- _RECORD EXCERPTS_:
(** ** Lemmas: memory loops *)

Lemma set_mem_loop_ok n t addr tag app :
  0 <= addr -> addr + Z.of_nat n <= tbl_size t ->
  exists t', set_mem_loop n t addr tag app = Ret t' /\
    tbl_agrees t t' (fun x =>
      if within addr (Z.of_nat n) x then if app then tbl_get t x .| tag else tag
      else tbl_get t x).
Proof.
  revert t addr. induction n as [|n IH]; intros t addr Ha Hs.
  - exists t. split; [done|]. split; [done|]. intros. by split_tests; [lia|].
  - cbn [set_mem_loop]. rewrite tbl_read_ok by lia. simpl. rewrite tbl_write_ok by lia. simpl.
    edestruct (IH (tbl_set t addr (if app then tbl_get t addr .| tag else tag)) (addr + 1))
      as (t' & -> & Hsz & Hg); [lia|simpl; lia|].
    exists t'. split; [done|]. split; [done|]. intros x. rewrite Hg, tbl_get_set.
    split_tests; subst; try lia; done.
Qed.

Lemma and_mem_loop_ok n t addr tag :
  0 <= addr -> addr + Z.of_nat n <= tbl_size t ->
  exists t', and_mem_loop n t addr tag = Ret t' /\
    tbl_agrees t t' (fun x =>
      if within addr (Z.of_nat n) x then tbl_get t x .& tag else tbl_get t x).
Proof.
  revert t addr. induction n as [|n IH]; intros t addr Ha Hs.
  - exists t. split; [done|]. split; [done|]. intros. by split_tests; [lia|].
  - cbn [and_mem_loop]. rewrite tbl_read_ok by lia. simpl. rewrite tbl_write_ok by lia. simpl.
    edestruct (IH (tbl_set t addr (tbl_get t addr .& tag)) (addr + 1))
      as (t' & -> & Hsz & Hg); [lia|simpl; lia|].
    exists t'. split; [done|]. split; [done|]. intros x. rewrite Hg, tbl_get_set.
    split_tests; subst; try lia; done.
Qed.
Definition shape_of (c : dift_case) : shape :=
  match c with
  | INSIDE_REG_ASSIGN | INSIDE_REG_APPEND => InsideReg
  | REG_REG_OO_ASSIGN_MO8 | REG_REG_OO_APPEND_MO8 | REG_REG_MIX_APPEND_MO8 => RegReg8
  | REG_REG_OO_ASSIGN_MO16 | REG_REG_OO_ASSIGN_MO32 | REG_REG_OO_ASSIGN_MO64
  | REG_REG_OO_APPEND_MO16 | REG_REG_OO_APPEND_MO32 | REG_REG_OO_APPEND_MO64
  | REG_REG_MIX_APPEND_MO16 | REG_REG_MIX_APPEND_MO32 | REG_REG_MIX_APPEND_MO64 => RegReg
  | REG_MEM_OO_ASSIGN_MO8 | REG_MEM_OO_APPEND_MO8 | REG_MEM_MIX_APPEND_MO8
  | MEM_REG_OO_ASSIGN_MO8 | MEM_REG_OO_APPEND_MO8 | MEM_REG_MIX_APPEND_MO8 => RegMem8
  | REG_MEM_OO_ASSIGN_MO16 | REG_MEM_OO_ASSIGN_MO32 | REG_MEM_OO_ASSIGN_MO64
  | REG_MEM_OO_APPEND_MO16 | REG_MEM_OO_APPEND_MO32 | REG_MEM_OO_APPEND_MO64
  | REG_MEM_MIX_ASSIGN_MO16 | REG_MEM_MIX_ASSIGN_MO32 | REG_MEM_MIX_ASSIGN_MO64
  | REG_MEM_MIX_APPEND_MO16 | REG_MEM_MIX_APPEND_MO32 | REG_MEM_MIX_APPEND_MO64
  | MEM_REG_OO_ASSIGN_MO16 | MEM_REG_OO_ASSIGN_MO32 | MEM_REG_OO_ASSIGN_MO64
  | MEM_REG_OO_APPEND_MO16 | MEM_REG_OO_APPEND_MO32 | MEM_REG_OO_APPEND_MO64
  | MEM_REG_MIX_ASSIGN_MO16 | MEM_REG_MIX_ASSIGN_MO32 | MEM_REG_MIX_ASSIGN_MO64
  | MEM_REG_MIX_APPEND_MO16 | MEM_REG_MIX_APPEND_MO32 | MEM_REG_MIX_APPEND_MO64 => RegMem
  | MEM_MEM_OO_ASSIGN_MO8 | MEM_MEM_OO_ASSIGN_MO16
  | MEM_MEM_OO_ASSIGN_MO32 | MEM_MEM_OO_ASSIGN_MO64
  | MEM_IM_CLEAR_MO8 | MEM_IM_CLEAR_MO16 | MEM_IM_CLEAR_MO32 | MEM_IM_CLEAR_MO64 => MemOnly
  | REG_IM_CLEAR_MO8 => RegIm8
  | REG_IM_CLEAR_MO16 | REG_IM_CLEAR_MO32 | REG_IM_CLEAR_MO64 => RegIm
  | XMM_XMM_OO_ASSIGN_MO32 | XMM_XMM_OO_ASSIGN_MO64 | XMM_XMM_OO_ASSIGN_MO64LH
  | XMM_XMM_OO_ASSIGN_MO64HL | XMM_XMM_OO_ASSIGN_MO128 | XMM_XMM_OO_ASSIGN_DUP_MO32L
  | XMM_XMM_OO_ASSIGN_DUP_MO32H | XMM_XMM_OO_ASSIGN_DUP_MO64 => XmmXmm
  | XMM_REG_OO_ASSIGN_MO32 | XMM_REG_OO_ASSIGN_MO64 => XmmReg
  | REG_XMM_OO_ASSIGN_MO32 | REG_XMM_OO_ASSIGN_MO64 => RegXmm
  | XMM_MEM_OO_ASSIGN_MO32 | XMM_MEM_OO_ASSIGN_MO64 | XMM_MEM_OO_ASSIGN_MO64H
  | XMM_MEM_OO_ASSIGN_MO128 | MEM_XMM_OO_ASSIGN_MO32 | MEM_XMM_OO_ASSIGN_MO64
  | MEM_XMM_OO_ASSIGN_MO64H | MEM_XMM_OO_ASSIGN_MO128 | XMM_MEM_OO_ASSIGN_DUP_MO32L
  | XMM_MEM_OO_ASSIGN_DUP_MO32H | XMM_MEM_OO_ASSIGN_DUP_MO64 => XmmMem
  | XMM_IM_CLEAR => XmmIm
  | _ => NoOperand
  end.

(** The operands of a record name registers that exist. *)
Definition rec_ok (c : dift_case) (rec : dift_record) : bool :=
  match shape_of c with
  | InsideReg => (inside_r_reg rec <? 24) && (inside_r_d_byte rec <? 8) && (inside_r_s_byte rec <? 8)
  | RegReg8 => (r2r_byte_sreg rec <? 24) && (r2r_byte_dreg rec <? 24)
               && (r2r_byte_sreg_byte rec <? 8) && (r2r_byte_dreg_byte rec <? 8)
  | RegReg => (r2r_sreg rec <? 24) && (r2r_dreg rec <? 24)
  | RegMem8 => (r2m_m2r_byte_reg rec <? 24) && (r2m_m2r_byte_hl rec <? 8)
               && (r2m_m2r_byte_reg_index rec <=? R_NONE) && (r2m_m2r_byte_reg_base rec <=? R_NONE)
  | RegMem => (r2m_m2r_reg rec <? 24)
              && (r2m_m2r_reg_index rec <=? R_NONE) && (r2m_m2r_reg_base rec <=? R_NONE)
  | RegIm8 => (r2m_m2r_byte_reg rec <? 24) && (r2m_m2r_byte_hl rec <? 8)
  | RegIm => r2m_m2r_reg rec <? 24
  | XmmXmm => (r2r_sreg rec <? 16) && (r2r_dreg rec <? 16)
  | XmmReg => (r2r_sreg rec <? 24) && (r2r_dreg rec <? 16)
  | RegXmm => (r2r_sreg rec <? 16) && (r2r_dreg rec <? 24)
  | XmmMem | XmmIm => r2m_m2r_reg rec <? 16
  | MemOnly | NoOperand => true
  end.
(* ===== verification/DiftFront.v ===== *)
(** * The DIFT front end

    How the translator turns guest instructions into taint records: the
    [gen_dift_*] functions of [target-i386/translate.c] that build records and
    emit TCG operations, and the effect of these operations at run time
    ([tcg/i386/tcg-target.c]). The theorems connect the front end to the
    interpreter: what it emits is what the analysis thread expects. *)

From S2P Require Import Prelude DiftState DiftPolicy DiftFlow DiftInterp DiftCase.

(** ** Records *)

(** A record with the case number and up to four operand bytes; a wider value
    is cut to the byte of its field. *)
Definition mk_rec (case b1 b2 b3 b4 : Z) : dift_record :=
  u8 case .| Z.shiftl (u8 b1) 8 .| Z.shiftl (u8 b2) 16 .| Z.shiftl (u8 b3) 24 .| Z.shiftl (u8 b4) 32.

(** ** Translation *)

(** The TCG operations DIFT adds. *)
Inductive tcg_op : Type :=
| op_qemu_dift_inc_diftcodes (idx : Z)
| op_qemu_dift_enq_i64 (arg : Z)
| op_qemu_dift_enq_wa
| op_qemu_dift_enq_ra
| op_qemu_dift_tb_begin (code_loc : Z).

(** The operands of the instruction being translated. *)
Record DisasContext : Type := Disas {
  dst_type : Z; src_type : Z; dst_reg : Z; src_reg : Z; reg_base : Z; reg_index : Z
}.

(** The translator's DIFT state: the current block's place in the code buffer
    and its record count, whether records go straight to the queue, the buffer,
    and the operations emitted so far. *)
Record gen_state : Type := Gen {
  dift_code_loc : Z;
  dift_code_idx : Z;
  label_or_helper_appeared : bool;
  code_buffer : list Z;
  gen_opc : list tcg_op
}.

Definition G (A : Type) : Type := gen_state -> res (A * gen_state).
#[export] Instance G_ret : MRet G := fun A a g => Ret (a, g).
#[export] Instance G_bind : MBind G := fun A B f m g => '(a, g') ← m g; f a g'.
Definition lift {A} (r : res A) : G A := fun g => a ← r; Ret (a, g).

Definition tcg_gen_op (op : tcg_op) : G unit := fun g =>
  Ret (tt, Gen (dift_code_loc g) (dift_code_idx g) (label_or_helper_appeared g) (code_buffer g)
             (gen_opc g ++ [op])).

Definition gen_dift_sync_i64 : G unit := fun g =>
  if negb (label_or_helper_appeared g)
  then tcg_gen_op (op_qemu_dift_inc_diftcodes (dift_code_idx g)) g
  else Ret (tt, g).

Definition set_appeared : G unit := fun g =>
  Ret (tt, Gen (dift_code_loc g) (dift_code_idx g) true (code_buffer g) (gen_opc g)).

(** [dift_code_buffer[ loc + idx ] = arg; idx++]. *)
Definition buffer_put (arg : Z) : G unit := fun g =>
  let i := dift_code_loc g + dift_code_idx g in
  if (0 <=? i) && (i <? Z.of_nat (length (code_buffer g)))
  then Ret (tt, Gen (dift_code_loc g) (dift_code_idx g + 1) (label_or_helper_appeared g)
                  (<[Z.to_nat i := arg]> (code_buffer g)) (gen_opc g))
  else UB.

(** The last slot of the block was filled: close the cached part. *)
Definition close_when_full : G unit := fun g =>
  if dift_code_idx g =? CONFIG_IF_CODES_PER_TB - 1
  then (gen_dift_sync_i64;; set_appeared) g
  else Ret (tt, g).

Definition gen_dift_enqueue_i64 (arg : Z) : G unit := fun g =>
  if negb (label_or_helper_appeared g) then (buffer_put arg;; close_when_full) g
  else tcg_gen_op (op_qemu_dift_enq_i64 arg) g.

- _EXERCISE DETAILS_: The response should be the listing above, limited to the lines between the one holding "match shape_of c with" and the one holding "(r2r_byte_dreg_byte rec <? 8)", inclusive, reproduced exactly.

- _OUTPUT FOR THIS EXERCISE_:
  match shape_of c with
  | InsideReg => (inside_r_reg rec <? 24) && (inside_r_d_byte rec <? 8) && (inside_r_s_byte rec <? 8)
  | RegReg8 => (r2r_byte_sreg rec <? 24) && (r2r_byte_dreg rec <? 24)
               && (r2r_byte_sreg_byte rec <? 8) && (r2r_byte_dreg_byte rec <? 8)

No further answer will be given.